This week I’m going to be reporting from the WWW2003 conference in Hungary — as will a large number of other delegates, thanks to the increasing popularity of virtual backchannels at conferences.

Love it or hate it, the presence of 802.11b internet access has changed the way delegates consume technical conferences.
The WWW series of conferences was one of the first to provide wireless internet access. Last year in Hawaii quite a few delegates gathered on IRC to comment on and report the talks they attended, and at this year’s Emerging Technologies conference we saw this trend accelerated.

By and large, I found this sort of commentary helpful. Links to subjects related to the talk can be shared in real time. Furthermore, the problems of a schedule clash were mitigated somewhat by being able to consume others’ notes on the session.

The W3C RDF Interest Group has long used an IRC channel and weblogging bot (the Chump) to record notes and commentary. It’s proved a useful tool for simple annotation and information sharing. So for WWW2003 this year, together with Dave Beckett, I’ve set up a chump weblogging bot and chat logs on a special IRC channel dedicated to conference coverage.

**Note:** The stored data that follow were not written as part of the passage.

(* ===== verification/Amount.v ===== *)
(** * Amounts of currency ([csdb/include/csdb/amount.hpp], [csdb/src/amount.cpp])

    A fixed-point number: a signed 32-bit integral part and a fraction in
    units of 10^-18, negative numbers having the complement as fraction.
    [value] is the number it denotes, in units of 10^-18; an amount is [normal]
    when its fraction is a proper one.

    The recursive operators ([*] and [/] negate their arguments and call
    themselves) take fuel; [None] is the unbounded recursion of the code.  The
    theorems give the fuel that suffices and the inputs for which none does. *)

From Stdlib Require Import ZArith Lia.
From stdpp Require Import base tactics numbers option list.
From S2P Require Import Prelude OrdMap Math128 BinStream.

Local Open Scope Z_scope.
Local Open Scope cs_scope.

Record Amount := mkAmount { integral_ : Z; fraction_ : Z }.

#[export] Instance Amount_eq_dec : EqDecision Amount.
Proof. solve_decision. Defined.

Definition AMOUNT_MAX_FRACTION : Z := 1000000000000000000.

(** ** Constructors *)

(** [Amount(int32_t)] *)
Definition of_int (value : Z) : Amount := mkAmount value 0.

Definition _check_fraction (fraction : uint128_t) : result Z :=
  if negb (0 =? hi_ fraction) || (AMOUNT_MAX_FRACTION <=? lo_ fraction)
  then Throw invalid_argument else Ok (lo_ fraction).

(** [Amount(int32_t integral, uint64_t numerator, uint64_t denominator)] *)
Definition of_fraction (integral numerator denominator : Z) : result Amount :=
  let! d := div (add64 (mul numerator AMOUNT_MAX_FRACTION) (denominator / 2)) denominator in
  let! f := _check_fraction (quotient_ d) in
  Ok (mkAmount integral f).

(** [Amount(const division64_result&)] *)
Definition of_division (value : division64_result) : Amount :=
  mkAmount (s32 (lo_ (quotient_ value))) (remainder_ value).
(* ===== verification/Transaction.v ===== *)
(** * Transactions ([csdb/src/transaction.cpp], [transaction_p.hpp])

    The transaction's identifier, currency and fee, the transaction object
    with its guarded setters, its serialisation and the bytes its sender
    signs. *)

From Stdlib Require Import ZArith Lia.
From stdpp Require Import base tactics numbers option list.
From S2P Require Import Prelude OrdMap Text Math128 BinStream Amount UserField Crypto Address.

Local Open Scope Z_scope.
Local Open Scope cs_scope.

(** ** [TransactionID] *)

Definition kWrongSequence : Z := 2 ^ 64 - 1.

Record TransactionID := mkTransactionID { pool_seq_ : Z; index_ : Z }.

#[export] Instance TransactionID_eq_dec : EqDecision TransactionID.
Proof. solve_decision. Defined.

Module TxId.
Definition default : TransactionID := mkTransactionID kWrongSequence 0.
Definition is_valid (i : TransactionID) : bool := negb (pool_seq_ i =? kWrongSequence).

Definition to_string (i : TransactionID) : bytes := print_u (pool_seq_ i) ++ [58] ++ print_u (index_ i).

(** [str.find(':')] *)
Fixpoint find_colon (s : bytes) : option nat :=
  match s with
  | [] => None
  | c :: s' => if c =? 58 then Some O else option_map S (find_colon s')
  end.

(** The character at a C string's position. *)
Definition char_at (s : bytes) : Z := match s with [] => 0 | c :: _ => c end.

The site is at www2003.xmlhack.com, and contains instructions as to how delegates can join in the community note-taking on IRC. It’s my hope that the channel will provide a central point where those that are writing can drop off the URL of their articles or blog entries, so others can share.

If you’re attending the conference, I hope to see you there. If not, try not to be too jealous of our café lifestyle by the Danube, and satisfy yourself with the community coverage!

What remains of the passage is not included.